**ASSIGNED TASK:** Look through the entries below and count the lines with the word "ClaimOptions" in them; give only the number.

------

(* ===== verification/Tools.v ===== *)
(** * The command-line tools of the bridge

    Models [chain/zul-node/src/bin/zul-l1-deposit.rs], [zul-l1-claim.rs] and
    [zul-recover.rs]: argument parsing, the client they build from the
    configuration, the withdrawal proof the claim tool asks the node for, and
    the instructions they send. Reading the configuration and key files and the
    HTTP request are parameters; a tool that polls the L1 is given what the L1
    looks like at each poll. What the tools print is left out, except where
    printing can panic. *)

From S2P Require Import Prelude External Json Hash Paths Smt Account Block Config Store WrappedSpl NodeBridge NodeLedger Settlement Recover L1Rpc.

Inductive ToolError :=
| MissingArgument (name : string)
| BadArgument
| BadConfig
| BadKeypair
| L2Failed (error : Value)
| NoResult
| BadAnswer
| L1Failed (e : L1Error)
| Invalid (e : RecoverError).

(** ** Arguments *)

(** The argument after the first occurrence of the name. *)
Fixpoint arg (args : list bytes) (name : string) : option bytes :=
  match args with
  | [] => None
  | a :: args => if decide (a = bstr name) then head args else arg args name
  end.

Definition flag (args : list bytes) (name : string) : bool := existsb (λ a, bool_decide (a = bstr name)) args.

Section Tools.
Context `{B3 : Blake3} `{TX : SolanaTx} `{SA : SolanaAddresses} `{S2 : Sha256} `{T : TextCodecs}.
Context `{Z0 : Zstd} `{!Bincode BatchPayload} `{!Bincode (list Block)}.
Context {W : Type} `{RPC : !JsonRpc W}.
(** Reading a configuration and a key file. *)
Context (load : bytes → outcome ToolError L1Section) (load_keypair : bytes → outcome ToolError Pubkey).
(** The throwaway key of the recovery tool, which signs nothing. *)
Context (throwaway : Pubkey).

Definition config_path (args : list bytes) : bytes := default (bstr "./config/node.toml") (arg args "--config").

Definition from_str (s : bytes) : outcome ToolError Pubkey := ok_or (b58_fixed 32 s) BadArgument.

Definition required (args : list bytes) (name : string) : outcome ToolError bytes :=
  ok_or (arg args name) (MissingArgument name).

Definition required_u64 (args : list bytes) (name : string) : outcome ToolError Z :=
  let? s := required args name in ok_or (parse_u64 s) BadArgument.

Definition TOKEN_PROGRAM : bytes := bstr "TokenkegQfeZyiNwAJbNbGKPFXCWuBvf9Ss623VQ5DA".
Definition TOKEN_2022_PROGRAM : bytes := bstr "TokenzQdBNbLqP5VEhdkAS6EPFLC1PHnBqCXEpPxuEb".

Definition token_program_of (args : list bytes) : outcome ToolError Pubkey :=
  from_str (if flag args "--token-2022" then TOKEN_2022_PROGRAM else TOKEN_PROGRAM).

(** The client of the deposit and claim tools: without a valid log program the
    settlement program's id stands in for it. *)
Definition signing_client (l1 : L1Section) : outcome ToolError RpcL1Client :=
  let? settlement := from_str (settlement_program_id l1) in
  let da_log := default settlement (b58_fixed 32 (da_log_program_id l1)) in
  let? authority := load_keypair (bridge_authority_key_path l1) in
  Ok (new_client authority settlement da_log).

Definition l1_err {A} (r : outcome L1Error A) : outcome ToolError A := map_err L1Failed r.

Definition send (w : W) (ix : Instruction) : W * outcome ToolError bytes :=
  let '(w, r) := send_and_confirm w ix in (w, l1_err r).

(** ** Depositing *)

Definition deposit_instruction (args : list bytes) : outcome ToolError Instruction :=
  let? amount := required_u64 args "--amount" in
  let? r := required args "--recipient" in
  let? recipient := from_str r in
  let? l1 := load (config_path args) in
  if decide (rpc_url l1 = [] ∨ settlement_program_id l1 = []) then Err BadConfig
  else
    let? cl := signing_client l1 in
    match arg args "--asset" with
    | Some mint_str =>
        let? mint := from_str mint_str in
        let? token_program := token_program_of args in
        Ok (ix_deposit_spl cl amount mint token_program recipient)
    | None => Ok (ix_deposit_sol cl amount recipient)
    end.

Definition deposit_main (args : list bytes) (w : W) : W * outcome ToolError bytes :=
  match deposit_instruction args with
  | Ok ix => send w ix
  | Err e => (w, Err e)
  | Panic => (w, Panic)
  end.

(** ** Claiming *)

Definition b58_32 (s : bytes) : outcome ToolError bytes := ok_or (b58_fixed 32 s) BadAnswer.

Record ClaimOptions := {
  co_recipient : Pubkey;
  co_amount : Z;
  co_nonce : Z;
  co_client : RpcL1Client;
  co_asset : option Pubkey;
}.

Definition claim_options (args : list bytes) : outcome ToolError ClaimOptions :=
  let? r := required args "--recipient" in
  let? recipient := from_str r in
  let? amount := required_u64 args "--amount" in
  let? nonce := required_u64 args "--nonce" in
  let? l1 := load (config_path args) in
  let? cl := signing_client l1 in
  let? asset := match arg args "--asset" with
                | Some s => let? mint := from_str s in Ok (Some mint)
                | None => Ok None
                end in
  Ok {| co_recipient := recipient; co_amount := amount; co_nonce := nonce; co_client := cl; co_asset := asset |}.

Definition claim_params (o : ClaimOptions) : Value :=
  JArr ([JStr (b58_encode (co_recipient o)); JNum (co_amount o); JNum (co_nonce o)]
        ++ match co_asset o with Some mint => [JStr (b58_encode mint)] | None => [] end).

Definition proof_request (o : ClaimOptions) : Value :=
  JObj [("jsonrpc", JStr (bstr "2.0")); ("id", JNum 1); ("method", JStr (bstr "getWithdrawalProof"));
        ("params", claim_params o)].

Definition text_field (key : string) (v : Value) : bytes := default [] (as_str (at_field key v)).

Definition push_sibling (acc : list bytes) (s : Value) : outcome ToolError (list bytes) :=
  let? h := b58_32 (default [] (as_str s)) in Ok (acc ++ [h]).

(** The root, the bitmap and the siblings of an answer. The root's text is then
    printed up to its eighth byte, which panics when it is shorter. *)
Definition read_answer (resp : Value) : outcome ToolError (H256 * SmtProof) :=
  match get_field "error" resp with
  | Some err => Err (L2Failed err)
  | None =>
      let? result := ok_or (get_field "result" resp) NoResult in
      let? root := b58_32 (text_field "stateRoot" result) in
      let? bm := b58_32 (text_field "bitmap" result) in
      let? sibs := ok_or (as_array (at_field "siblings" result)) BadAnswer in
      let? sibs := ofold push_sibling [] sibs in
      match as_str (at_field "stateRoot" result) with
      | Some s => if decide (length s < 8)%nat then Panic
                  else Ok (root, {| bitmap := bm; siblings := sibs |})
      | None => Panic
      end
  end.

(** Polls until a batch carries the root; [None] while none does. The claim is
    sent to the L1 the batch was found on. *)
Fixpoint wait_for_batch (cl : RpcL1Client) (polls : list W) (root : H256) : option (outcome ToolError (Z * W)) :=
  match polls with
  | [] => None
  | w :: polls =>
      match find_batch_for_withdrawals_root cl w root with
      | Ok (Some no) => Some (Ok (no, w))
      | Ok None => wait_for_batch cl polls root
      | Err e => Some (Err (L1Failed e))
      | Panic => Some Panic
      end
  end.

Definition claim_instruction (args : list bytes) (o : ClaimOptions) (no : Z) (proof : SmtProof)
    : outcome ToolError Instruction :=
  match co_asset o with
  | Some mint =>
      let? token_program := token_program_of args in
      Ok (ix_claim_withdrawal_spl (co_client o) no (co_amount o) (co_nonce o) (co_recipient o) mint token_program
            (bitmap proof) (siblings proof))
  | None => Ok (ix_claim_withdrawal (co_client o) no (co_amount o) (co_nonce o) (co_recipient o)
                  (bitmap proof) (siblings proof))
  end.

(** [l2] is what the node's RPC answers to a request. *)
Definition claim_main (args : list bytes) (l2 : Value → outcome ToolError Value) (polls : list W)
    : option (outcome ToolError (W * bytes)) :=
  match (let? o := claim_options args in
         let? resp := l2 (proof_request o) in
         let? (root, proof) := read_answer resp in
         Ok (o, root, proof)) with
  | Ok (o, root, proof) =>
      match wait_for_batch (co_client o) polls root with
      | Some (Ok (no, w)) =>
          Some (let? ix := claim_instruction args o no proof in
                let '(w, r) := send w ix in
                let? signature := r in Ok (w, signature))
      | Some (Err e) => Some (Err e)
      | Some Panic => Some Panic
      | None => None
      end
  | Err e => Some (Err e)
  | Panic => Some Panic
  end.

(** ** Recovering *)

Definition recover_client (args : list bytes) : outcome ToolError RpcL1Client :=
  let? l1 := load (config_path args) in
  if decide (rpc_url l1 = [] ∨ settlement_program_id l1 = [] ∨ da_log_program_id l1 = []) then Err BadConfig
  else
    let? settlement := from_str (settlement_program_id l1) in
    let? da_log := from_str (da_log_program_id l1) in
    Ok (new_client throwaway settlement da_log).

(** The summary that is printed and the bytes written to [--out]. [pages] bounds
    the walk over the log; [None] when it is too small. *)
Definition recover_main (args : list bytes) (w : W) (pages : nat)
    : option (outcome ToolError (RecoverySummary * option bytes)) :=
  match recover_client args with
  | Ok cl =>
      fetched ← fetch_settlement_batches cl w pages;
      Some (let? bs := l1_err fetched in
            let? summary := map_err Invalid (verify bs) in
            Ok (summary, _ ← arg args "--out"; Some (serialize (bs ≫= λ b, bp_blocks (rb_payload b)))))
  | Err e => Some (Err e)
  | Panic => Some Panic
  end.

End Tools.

------

**EXERCISE OUTPUT:** 5